Signamic Hopes Mini Billboards In B2B Windows Pull Customers Inside
January 12, 2026 by Dave Haynes
It is readily apparent, and backed by lotsa research, that consumers shape a lot of their spending decisions on what their peers say, and a small Toronto tech company hopes that dynamic works for a new service it calls Signamic.
The simple description is a small-ish LED rectangle in street-level windows that tells passersby how the business inside is rated in consumer reviews. The mini billboard display, tied to a custom cloud CMS, shows the overall rating, as well as brief, curated reviews.
So when a hungry couple thinking about a lunch stop sees a display that indicates a restaurant has a 4.4 rating in Google Reviews and “to die for dumplings!” they might decide that’s the spot and walk through the doors.
The sign is what appears to be perhaps a 4mm pixel pitch rectangular display that would hang in a window without eating up too much real estate, and the content is curated using AI, to ensure “I got food poisoning!!!” is not among the short headlines.
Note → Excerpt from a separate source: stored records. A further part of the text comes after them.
(* ===== verification/MessageDownloader.v ===== *)
(** * packages/p2p/source/downloader/message-downloader.ts

    A node that misses votes of the current block asks a peer that has them.  It
    remembers which votes are being asked for, so that two peers are not asked for
    the same one, and bans a peer whose answer lacks what its header promised. *)
From S2P Require Import Prelude Bytes Serializer Messages JsMap Quorum RoundState Processors.

(** ** Headers and jobs

    Of a header, what the downloaders read. *)
Record HeaderData := mkHeaderData {
  hd_blockNumber : Z;
  hd_round : Z;
  hd_validatorsSignedPrevote : list bool;
  hd_validatorsSignedPrecommit : list bool;
  hd_proposedBlockHash : option string;
}.
Record Peer := mkPeer { pe_ip : string; pe_header : HeaderData }.

Record DownloadsByRound := mkDownloadsByRound { dr_prevotes : list bool; dr_precommits : list bool }.

Record DownloadJob := mkDownloadJob {
  mj_isFullDownload : bool;
  mj_peer : Peer;
  mj_ourHeader : HeaderData;
  mj_prevoteIndexes : list Z;
  mj_precommitIndexes : list Z;
  mj_round : Z;
  mj_blockNumber : Z;
}.

(** The two maps of the class; the jobs whose answer is awaited; the peers banned. *)
Record MessageDownloader := mkMessageDownloader {
  md_fullDownloads : JsMap Z (list Z);
  md_downloads : JsMap Z (JsMap Z DownloadsByRound);
  md_jobs : list DownloadJob;
  md_banned : list string;
}.
#[export] Instance eta_MessageDownloader : Eta MessageDownloader := λ d,
  mkMessageDownloader (md_fullDownloads d) (md_downloads d) (md_jobs d) (md_banned d).
Definition newMessageDownloader : MessageDownloader := mkMessageDownloader [] [] [] [].

(** [array[index]] read as a condition. *)
Definition isSet (l : list bool) (index : Z) : bool := if index <? 0 then false else default false (l !! Z.to_nat index).
Definition countTrue (l : list bool) : Z := Z.of_nat (length (List.filter id l)).

Section downloader.
Context (roundValidatorsAt : Z → Z).

Definition getIndexesToDownload (ours theirs messages : list bool) : list Z :=
  List.filter (λ index, negb (isSet messages index) && isSet theirs index && negb (isSet ours index))
    (seqZ 0 (Z.of_nat (length messages))).

Definition getHighestRoundToDownload (ourHeader peerHeader : HeaderData) : Z :=
  if hd_round peerHeader <=? hd_round ourHeader then hd_round peerHeader
  else if isMinority (countTrue (hd_validatorsSignedPrevote peerHeader)) (roundValidatorsAt (hd_blockNumber ourHeader))
       then hd_round peerHeader
       else hd_round peerHeader - 1.

(** [#downloadsByBlockNumber.get(blockNumber)?.get(round)], and setting it. *)
Definition roundDownloads (d : MessageDownloader) (blockNumber round : Z) : option DownloadsByRound :=
  rounds ← mapGet (md_downloads d) blockNumber; mapGet rounds round.
Definition putDownloads (blockNumber round : Z) (x : DownloadsByRound) (d : MessageDownloader) : MessageDownloader :=
  d <| md_downloads ::= λ m, mapSet m blockNumber (mapSet (default [] (mapGet m blockNumber)) round x) |>.

Definition newDownloads (blockNumber : Z) : DownloadsByRound :=
  let none := replicate (Z.to_nat (roundValidatorsAt blockNumber)) false in mkDownloadsByRound none none.

Definition getDownloadsByRound (blockNumber round : Z) : M MessageDownloader DownloadsByRound :=
  d ← get;
  match roundDownloads d blockNumber round with
  | Some x => mret x
  | None => modify (putDownloads blockNumber round (newDownloads blockNumber));; mret (newDownloads blockNumber)
  end.

Definition canDownloadFullRound (blockNumber round : Z) (d : MessageDownloader) : bool :=
  match mapGet (md_fullDownloads d) blockNumber with
  | None | Some [] => true
  | Some (r :: rounds) => foldl Z.max r rounds <? round
  end.

(** [set.add(round)] on the set of a block number that is created if needed. *)
Definition setFullDownload (blockNumber round : Z) (d : MessageDownloader) : MessageDownloader :=
  let rounds := default [] (mapGet (md_fullDownloads d) blockNumber) in
  d <| md_fullDownloads ::= λ m, mapSet m blockNumber (if bool_decide (round ∈ rounds) then rounds else rounds ++ [round]) |>.

Definition prevotesToDownload (ourHeader peerHeader : HeaderData) (x : DownloadsByRound) : list Z :=
  getIndexesToDownload (hd_validatorsSignedPrevote ourHeader) (hd_validatorsSignedPrevote peerHeader) (dr_prevotes x).
Definition precommitsToDownload (ourHeader peerHeader : HeaderData) (x : DownloadsByRound) : list Z :=
  getIndexesToDownload (hd_validatorsSignedPrecommit ourHeader) (hd_validatorsSignedPrecommit peerHeader) (dr_precommits x).

Definition canDownload (ourHeader peerHeader : HeaderData) : M MessageDownloader bool :=
  if negb (hd_blockNumber ourHeader =? hd_blockNumber peerHeader) || (hd_round peerHeader <? hd_round ourHeader) then mret false
  else
    let round := getHighestRoundToDownload ourHeader peerHeader in
    if hd_round ourHeader =? round then
      downloads ← getDownloadsByRound (hd_blockNumber peerHeader) (hd_round peerHeader);
      mret (negb (bool_decide (prevotesToDownload ourHeader peerHeader downloads = []) &&
                  bool_decide (precommitsToDownload ourHeader peerHeader downloads = [])))
    else gets (canDownloadFullRound (hd_blockNumber peerHeader) round).

(** [array[index] = value] for each index. *)
Definition setAll (value : bool) (indexes : list Z) (l : list bool) : list bool :=
  foldl (λ l index, arraySet false l index value) l indexes.
Definition markAll (value : bool) (job : DownloadJob) (x : DownloadsByRound) : DownloadsByRound :=
  mkDownloadsByRound (setAll value (mj_prevoteIndexes job) (dr_prevotes x))
    (setAll value (mj_precommitIndexes job) (dr_precommits x)).

(** The request is sent: its answer is [finish]ed later. *)
Definition startJob (job : DownloadJob) : M MessageDownloader unit := modify (λ d, d <| md_jobs ::= λ l, l ++ [job] |>).

(** [download]; [busy] is [blockDownloader.isDownloading()]. *)
Definition download (busy : bool) (ourHeader : HeaderData) (peer : Peer) : M MessageDownloader unit :=
  let peerHeader := pe_header peer in
  if busy then mret tt
  else
    can ← canDownload ourHeader peerHeader;
    if negb can then mret tt
    else
      let round := getHighestRoundToDownload ourHeader peerHeader in
      if hd_round ourHeader =? round then
        downloads ← getDownloadsByRound (hd_blockNumber peerHeader) (hd_round peerHeader);
        let job := mkDownloadJob false peer ourHeader (prevotesToDownload ourHeader peerHeader downloads)
                     (precommitsToDownload ourHeader peerHeader downloads) round (hd_blockNumber ourHeader) in
        modify (putDownloads (hd_blockNumber peerHeader) (hd_round peerHeader) (markAll true job downloads));;
        startJob job
      else if hd_round ourHeader <? hd_round peerHeader then
        modify (setFullDownload (hd_blockNumber peerHeader) round);;
        startJob (mkDownloadJob true peer ourHeader [] [] round (hd_blockNumber ourHeader))
      else mret tt.

(** [peers.filter(peer => this.#canDownload(header, peer.header))] *)
Fixpoint downloadable (ourHeader : HeaderData) (peers : list Peer) : M MessageDownloader (list Peer) :=
  match peers with
  | [] => mret []
  | peer :: rest =>
      can ← canDownload ourHeader (pe_header peer);
      others ← downloadable ourHeader rest;
      mret (if can : bool then peer :: others else others)
  end.

(** The loop of [tryToDownload]; [pick] are the random numbers of [getRandomPeer]. *)
Fixpoint tryLoop (fuel : nat) (pick : nat → nat) (ourHeader : HeaderData) (peers : list Peer) : M MessageDownloader unit :=
  peers' ← downloadable ourHeader peers;
  match peers' !! (pick fuel mod length peers')%nat with
  | None => mret tt
  | Some peer =>
      match fuel with
      | O => throw OutOfFuel
      | S fuel' => download false ourHeader peer;; tryLoop fuel' pick ourHeader peers'
      end
  end.
Definition tryToDownload (busy : bool) (pick : nat → nat) (ourHeader : HeaderData) (peers : list Peer) : M MessageDownloader unit :=
  if busy then mret tt else tryLoop (length peers) pick ourHeader peers.

(** ** The answer *)
Definition checkMessage (message firstMessage : Message) (job : DownloadJob) : result unit :=
  guardR ((msg_blockNumber message =? msg_blockNumber firstMessage) && (msg_round message =? msg_round firstMessage))
    (JSError "Received message blockNumber and round does not match expected");;
  guardR (msg_blockNumber message =? mj_blockNumber job) (JSError "Received message blockNumber does not match expected");;
  guardR (mj_round job <=? msg_round message) (JSError "Received message round is lower than requested round").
The company, Intellino, launched the service with the idea that positive ratings and reviews that exist online and on phones would be even more powerful on the sidewalk outside of a business – whether that’s a dumplings place, hair salon or pet shop.
“A business may have thousands of 5-star Google Reviews,” the company says in announcing Signamic, “but remains invisible to most pedestrians since reviews only live online.”
“Signamic addresses this inefficiency with a cloud-controlled display that broadcasts live Google ratings and AI-summarized reviews directly onto the physical storefront. This system ensures that a brand’s digital excellence is instantly recognized by customers standing right outside the store.”
It says a pilot run in Toronto showed a “2-5% increase in average daily foot traffic, with a 17% spike during high-volume events.”
The size of the pilot is not mentioned, but it is easy to buy into the overall idea that people are moved by positive reviews. A quick search comes up with stats suggesting reviews have a massive influence on dining choices, with 90%+ basing things like dining decisions on online reviews.
Intellino recently announced what it calls a Zero-CapEx model that rolls the cost of the display into a subscription – so the screen and platform are just another monthly line item for the operator.
The website doesn’t lay out the price for that but does get into pricing more generally – $300 CAD for the screen and $75/month CAD for the SaaS service.
While I think the core idea of Signamic has merit, I fear it falls down on that software cost.
The sign price seems reasonable, but $75 for what is going to be really basic, set-and-forget software functionality will probably prompt objections and rejections – particularly if the business has looked into digital signage or been chased around by a CMS provider who is probably going in at $10 a month or lower for a CMS that likely does a lot more.
The core offer is that Signamic uses AI to auto-filter and curate reviews and headlines “and broadcasts only the best, highest-impact positive reviews, ensuring brand-safe content requiring no manual moderation from store managers.”
I am guessing – but safely – that this would be pretty easy to code and maybe even be vibe-coded using AI. So $75 a month is going to look like a lot to people who know their way around this stuff.
There are also numerous established digital signage CMS companies with apps and widgets that show Google Reviews, though from what I saw most were WAY too visually busy for the glance dynamics of this medium.
All that stated, most B2B operations don’t know a thing about any of this stuff, and really don’t want to know. Their days are full already and I doubt many would do the research and comparisons.
So $75/month, or whatever gets bargained, might seem like a dead-simple yes for an owner or manager if it bumps business up by even 2%. A restaurant that does $3,000 a day would cover that $75 cost off very quickly.
This is a very simple product, but simple can be good. Unfortunately, with simple comes easily replicated. If Signamic gets traction in Toronto and beyond, copycat services would be easily developed and marketed.